NGAWI, Jawa Pos Radar Madiun - Kecelakaan yang melibatkan kereta api (KA) di perlintasan tanpa palang pintu sudah berulang kali terjadi.

Terbaru, seorang pedagang sayur yang mendendarai sepeda motor tewas tertemper KA Sancaka saat melintas di perlintasan tanpa palang pintu di Desa Wonokerto, Kedunggalar, Ngawi. 

Dua opsi solusi jangka pendek mengapung pascainsiden memilukan tersebut. Yakni menutup perlintasan atau menyediakan palang pintu manual dengan penjagaan.

"Dua opsi itu setelah berkoordinasi dengan PT KAI Daop 7 Madiun,’’ kata Kabid Keselamatan Dinas Perhubungan Ngawi Fajar Anasrul, Kamis (15/2) kemarin.

Fajar mengatakan, opsi menutup pelintasan kereta api sebidang Desa Wonokerto perlu ditelaah dengan matang.

Risikonya warga menempuh perjalanan lebih jauh karena harus mencari jalan alternatif. Sementara solusi kedua perlu diawali dengan menyediakan palang pintu manual dan relawan penjaga.

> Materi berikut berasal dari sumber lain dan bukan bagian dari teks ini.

(** LocationApiMsg.h:188 *)
Inductive ELocMsgID :=
  | E_LOCAPI_UNDEFINED_MSG_ID | E_LOCAPI_CLIENT_REGISTER_MSG_ID | E_LOCAPI_CLIENT_DEREGISTER_MSG_ID
  | E_LOCAPI_CAPABILILTIES_MSG_ID | E_LOCAPI_HAL_READY_MSG_ID | E_LOCAPI_START_TRACKING_MSG_ID
  | E_LOCAPI_STOP_TRACKING_MSG_ID | E_LOCAPI_UPDATE_CALLBACKS_MSG_ID
  | E_LOCAPI_UPDATE_TRACKING_OPTIONS_MSG_ID | E_LOCAPI_CONTROL_UPDATE_CONFIG_MSG_ID
  | E_LOCAPI_CONTROL_DELETE_AIDING_DATA_MSG_ID | E_LOCAPI_CONTROL_UPDATE_NETWORK_AVAILABILITY_MSG_ID
  | E_LOCAPI_LOCATION_MSG_ID | E_LOCAPI_LOCATION_INFO_MSG_ID | E_LOCAPI_SATELLITE_VEHICLE_MSG_ID
  | E_LOCAPI_NMEA_MSG_ID | E_LOCAPI_DATA_MSG_ID | E_LOCAPI_GET_GNSS_ENGERY_CONSUMED_MSG_ID
  | E_LOCAPI_LOCATION_SYSTEM_INFO_MSG_ID | E_LOCAPI_ENGINE_LOCATIONS_INFO_MSG_ID
  | E_LOCAPI_START_BATCHING_MSG_ID | E_LOCAPI_STOP_BATCHING_MSG_ID | E_LOCAPI_UPDATE_BATCHING_OPTIONS_MSG_ID
  | E_LOCAPI_BATCHING_MSG_ID | E_LOCAPI_ADD_GEOFENCES_MSG_ID | E_LOCAPI_REMOVE_GEOFENCES_MSG_ID
  | E_LOCAPI_MODIFY_GEOFENCES_MSG_ID | E_LOCAPI_PAUSE_GEOFENCES_MSG_ID | E_LOCAPI_RESUME_GEOFENCES_MSG_ID
  | E_LOCAPI_GEOFENCE_BREACH_MSG_ID | E_LOCAPI_MEAS_MSG_ID | E_LOCAPI_GET_SINGLE_TERRESTRIAL_POS_REQ_MSG_ID
  | E_LOCAPI_GET_SINGLE_TERRESTRIAL_POS_RESP_MSG_ID | E_LOCAPI_PINGTEST_MSG_ID
  | E_INTAPI_CONFIG_CONSTRAINTED_TUNC_MSG_ID | E_INTAPI_CONFIG_POSITION_ASSISTED_CLOCK_ESTIMATOR_MSG_ID
  | E_INTAPI_CONFIG_SV_CONSTELLATION_MSG_ID | E_INTAPI_CONFIG_AIDING_DATA_DELETION_MSG_ID
  | E_INTAPI_CONFIG_LEVER_ARM_MSG_ID | E_INTAPI_CONFIG_ROBUST_LOCATION_MSG_ID
  | E_INTAPI_CONFIG_MIN_GPS_WEEK_MSG_ID | E_INTAPI_CONFIG_DEAD_RECKONING_ENGINE_MSG_ID
  | E_INTAPI_CONFIG_MIN_SV_ELEVATION_MSG_ID | E_INTAPI_CONFIG_CONSTELLATION_SECONDARY_BAND_MSG_ID
  | E_INTAPI_CONFIG_ENGINE_RUN_STATE_MSG_ID | E_INTAPI_CONFIG_USER_CONSENT_TERRESTRIAL_POSITIONING_MSG_ID
  | E_INTAPI_GET_ROBUST_LOCATION_CONFIG_REQ_MSG_ID | E_INTAPI_GET_ROBUST_LOCATION_CONFIG_RESP_MSG_ID
  | E_INTAPI_GET_MIN_GPS_WEEK_REQ_MSG_ID | E_INTAPI_GET_MIN_GPS_WEEK_RESP_MSG_ID
  | E_INTAPI_GET_MIN_SV_ELEVATION_REQ_MSG_ID | E_INTAPI_GET_MIN_SV_ELEVATION_RESP_MSG_ID
  | E_INTAPI_GET_CONSTELLATION_SECONDARY_BAND_CONFIG_REQ_MSG_ID
  | E_INTAPI_GET_CONSTELLATION_SECONDARY_BAND_CONFIG_RESP_MSG_ID.
Definition ELocMsgID_value (x : ELocMsgID) : Z :=
  match x with
  | E_LOCAPI_UNDEFINED_MSG_ID => 0 | E_LOCAPI_CLIENT_REGISTER_MSG_ID => 1
  | E_LOCAPI_CLIENT_DEREGISTER_MSG_ID => 2 | E_LOCAPI_CAPABILILTIES_MSG_ID => 3
  | E_LOCAPI_HAL_READY_MSG_ID => 4 | E_LOCAPI_START_TRACKING_MSG_ID => 5 | E_LOCAPI_STOP_TRACKING_MSG_ID => 6
  | E_LOCAPI_UPDATE_CALLBACKS_MSG_ID => 7 | E_LOCAPI_UPDATE_TRACKING_OPTIONS_MSG_ID => 8
  | E_LOCAPI_CONTROL_UPDATE_CONFIG_MSG_ID => 9 | E_LOCAPI_CONTROL_DELETE_AIDING_DATA_MSG_ID => 10
  | E_LOCAPI_CONTROL_UPDATE_NETWORK_AVAILABILITY_MSG_ID => 11 | E_LOCAPI_LOCATION_MSG_ID => 12
  | E_LOCAPI_LOCATION_INFO_MSG_ID => 13 | E_LOCAPI_SATELLITE_VEHICLE_MSG_ID => 14
  | E_LOCAPI_NMEA_MSG_ID => 15 | E_LOCAPI_DATA_MSG_ID => 16 | E_LOCAPI_GET_GNSS_ENGERY_CONSUMED_MSG_ID => 17
  | E_LOCAPI_LOCATION_SYSTEM_INFO_MSG_ID => 18 | E_LOCAPI_ENGINE_LOCATIONS_INFO_MSG_ID => 19
  | E_LOCAPI_START_BATCHING_MSG_ID => 20 | E_LOCAPI_STOP_BATCHING_MSG_ID => 21
  | E_LOCAPI_UPDATE_BATCHING_OPTIONS_MSG_ID => 22 | E_LOCAPI_BATCHING_MSG_ID => 23
  | E_LOCAPI_ADD_GEOFENCES_MSG_ID => 24 | E_LOCAPI_REMOVE_GEOFENCES_MSG_ID => 25
  | E_LOCAPI_MODIFY_GEOFENCES_MSG_ID => 26 | E_LOCAPI_PAUSE_GEOFENCES_MSG_ID => 27
  | E_LOCAPI_RESUME_GEOFENCES_MSG_ID => 28 | E_LOCAPI_GEOFENCE_BREACH_MSG_ID => 29
  | E_LOCAPI_MEAS_MSG_ID => 30 | E_LOCAPI_GET_SINGLE_TERRESTRIAL_POS_REQ_MSG_ID => 31
  | E_LOCAPI_GET_SINGLE_TERRESTRIAL_POS_RESP_MSG_ID => 32 | E_LOCAPI_PINGTEST_MSG_ID => 99
  | E_INTAPI_CONFIG_CONSTRAINTED_TUNC_MSG_ID => 200
  | E_INTAPI_CONFIG_POSITION_ASSISTED_CLOCK_ESTIMATOR_MSG_ID => 201
  | E_INTAPI_CONFIG_SV_CONSTELLATION_MSG_ID => 202 | E_INTAPI_CONFIG_AIDING_DATA_DELETION_MSG_ID => 203
  | E_INTAPI_CONFIG_LEVER_ARM_MSG_ID => 204 | E_INTAPI_CONFIG_ROBUST_LOCATION_MSG_ID => 205
  | E_INTAPI_CONFIG_MIN_GPS_WEEK_MSG_ID => 206 | E_INTAPI_CONFIG_DEAD_RECKONING_ENGINE_MSG_ID => 207
  | E_INTAPI_CONFIG_MIN_SV_ELEVATION_MSG_ID => 208
  | E_INTAPI_CONFIG_CONSTELLATION_SECONDARY_BAND_MSG_ID => 209
  | E_INTAPI_CONFIG_ENGINE_RUN_STATE_MSG_ID => 210
  | E_INTAPI_CONFIG_USER_CONSENT_TERRESTRIAL_POSITIONING_MSG_ID => 211
  | E_INTAPI_GET_ROBUST_LOCATION_CONFIG_REQ_MSG_ID => 300
  | E_INTAPI_GET_ROBUST_LOCATION_CONFIG_RESP_MSG_ID => 301 | E_INTAPI_GET_MIN_GPS_WEEK_REQ_MSG_ID => 302
  | E_INTAPI_GET_MIN_GPS_WEEK_RESP_MSG_ID => 303 | E_INTAPI_GET_MIN_SV_ELEVATION_REQ_MSG_ID => 304
  | E_INTAPI_GET_MIN_SV_ELEVATION_RESP_MSG_ID => 305
  | E_INTAPI_GET_CONSTELLATION_SECONDARY_BAND_CONFIG_REQ_MSG_ID => 306
  | E_INTAPI_GET_CONSTELLATION_SECONDARY_BAND_CONFIG_RESP_MSG_ID => 307
  end.
#[export] Instance ELocMsgID_enum : CEnum ELocMsgID :=
  {| value := ELocMsgID_value; enumerators :=
      [E_LOCAPI_UNDEFINED_MSG_ID; E_LOCAPI_CLIENT_REGISTER_MSG_ID; E_LOCAPI_CLIENT_DEREGISTER_MSG_ID;
       E_LOCAPI_CAPABILILTIES_MSG_ID; E_LOCAPI_HAL_READY_MSG_ID; E_LOCAPI_START_TRACKING_MSG_ID;
       E_LOCAPI_STOP_TRACKING_MSG_ID; E_LOCAPI_UPDATE_CALLBACKS_MSG_ID;
       E_LOCAPI_UPDATE_TRACKING_OPTIONS_MSG_ID; E_LOCAPI_CONTROL_UPDATE_CONFIG_MSG_ID;
       E_LOCAPI_CONTROL_DELETE_AIDING_DATA_MSG_ID; E_LOCAPI_CONTROL_UPDATE_NETWORK_AVAILABILITY_MSG_ID;
       E_LOCAPI_LOCATION_MSG_ID; E_LOCAPI_LOCATION_INFO_MSG_ID; E_LOCAPI_SATELLITE_VEHICLE_MSG_ID;
       E_LOCAPI_NMEA_MSG_ID; E_LOCAPI_DATA_MSG_ID; E_LOCAPI_GET_GNSS_ENGERY_CONSUMED_MSG_ID;
       E_LOCAPI_LOCATION_SYSTEM_INFO_MSG_ID; E_LOCAPI_ENGINE_LOCATIONS_INFO_MSG_ID;
       E_LOCAPI_START_BATCHING_MSG_ID; E_LOCAPI_STOP_BATCHING_MSG_ID;
       E_LOCAPI_UPDATE_BATCHING_OPTIONS_MSG_ID; E_LOCAPI_BATCHING_MSG_ID; E_LOCAPI_ADD_GEOFENCES_MSG_ID;
       E_LOCAPI_REMOVE_GEOFENCES_MSG_ID; E_LOCAPI_MODIFY_GEOFENCES_MSG_ID; E_LOCAPI_PAUSE_GEOFENCES_MSG_ID;
       E_LOCAPI_RESUME_GEOFENCES_MSG_ID; E_LOCAPI_GEOFENCE_BREACH_MSG_ID; E_LOCAPI_MEAS_MSG_ID;
       E_LOCAPI_GET_SINGLE_TERRESTRIAL_POS_REQ_MSG_ID; E_LOCAPI_GET_SINGLE_TERRESTRIAL_POS_RESP_MSG_ID;
       E_LOCAPI_PINGTEST_MSG_ID; E_INTAPI_CONFIG_CONSTRAINTED_TUNC_MSG_ID;
       E_INTAPI_CONFIG_POSITION_ASSISTED_CLOCK_ESTIMATOR_MSG_ID; E_INTAPI_CONFIG_SV_CONSTELLATION_MSG_ID;
       E_INTAPI_CONFIG_AIDING_DATA_DELETION_MSG_ID; E_INTAPI_CONFIG_LEVER_ARM_MSG_ID;
       E_INTAPI_CONFIG_ROBUST_LOCATION_MSG_ID; E_INTAPI_CONFIG_MIN_GPS_WEEK_MSG_ID;
       E_INTAPI_CONFIG_DEAD_RECKONING_ENGINE_MSG_ID; E_INTAPI_CONFIG_MIN_SV_ELEVATION_MSG_ID;
       E_INTAPI_CONFIG_CONSTELLATION_SECONDARY_BAND_MSG_ID; E_INTAPI_CONFIG_ENGINE_RUN_STATE_MSG_ID;
       E_INTAPI_CONFIG_USER_CONSENT_TERRESTRIAL_POSITIONING_MSG_ID;
       E_INTAPI_GET_ROBUST_LOCATION_CONFIG_REQ_MSG_ID; E_INTAPI_GET_ROBUST_LOCATION_CONFIG_RESP_MSG_ID;
       E_INTAPI_GET_MIN_GPS_WEEK_REQ_MSG_ID; E_INTAPI_GET_MIN_GPS_WEEK_RESP_MSG_ID;
       E_INTAPI_GET_MIN_SV_ELEVATION_REQ_MSG_ID; E_INTAPI_GET_MIN_SV_ELEVATION_RESP_MSG_ID;
       E_INTAPI_GET_CONSTELLATION_SECONDARY_BAND_CONFIG_REQ_MSG_ID;
       E_INTAPI_GET_CONSTELLATION_SECONDARY_BAND_CONFIG_RESP_MSG_ID];
     enumerators_all := ltac:(enum_all) |}.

"Opsi kedua yang diambil setelah berkomunikasi dengan pemerintah desa setempat,’’ ujarnya.

Perlintasan KA sebidang di Wonokerto tidak masuk proyek pengadaan palang pintu tahun ini. Pemkab hanya mengakomodasi kegiatan itu di tiga titik.

Yakni, perlintasan KA di Desa Pakah, Mantingan; Sidolaju, Widodaren; dan Tempuran, Paron.

"Ketiga titik tersebut prioritas karena lokasinya strategis, jalurnya ramai, dan mobilitas kendaraannya tinggi,’’ urai Fajar. (sae/cor)

 

SOLUSI JANGKA PENDEK CEGAH TEMPERAN TERULANG

  1. Menutup perlintasan kereta api. Risikonya pengguna jalan perjalanan lebih jauh karena harus memutar.
  2. Menyediakan palang pintu manual dengan penjagaan dari relawan. Pengadaannya berkoordinasi dengan Pemdes Wonokerto.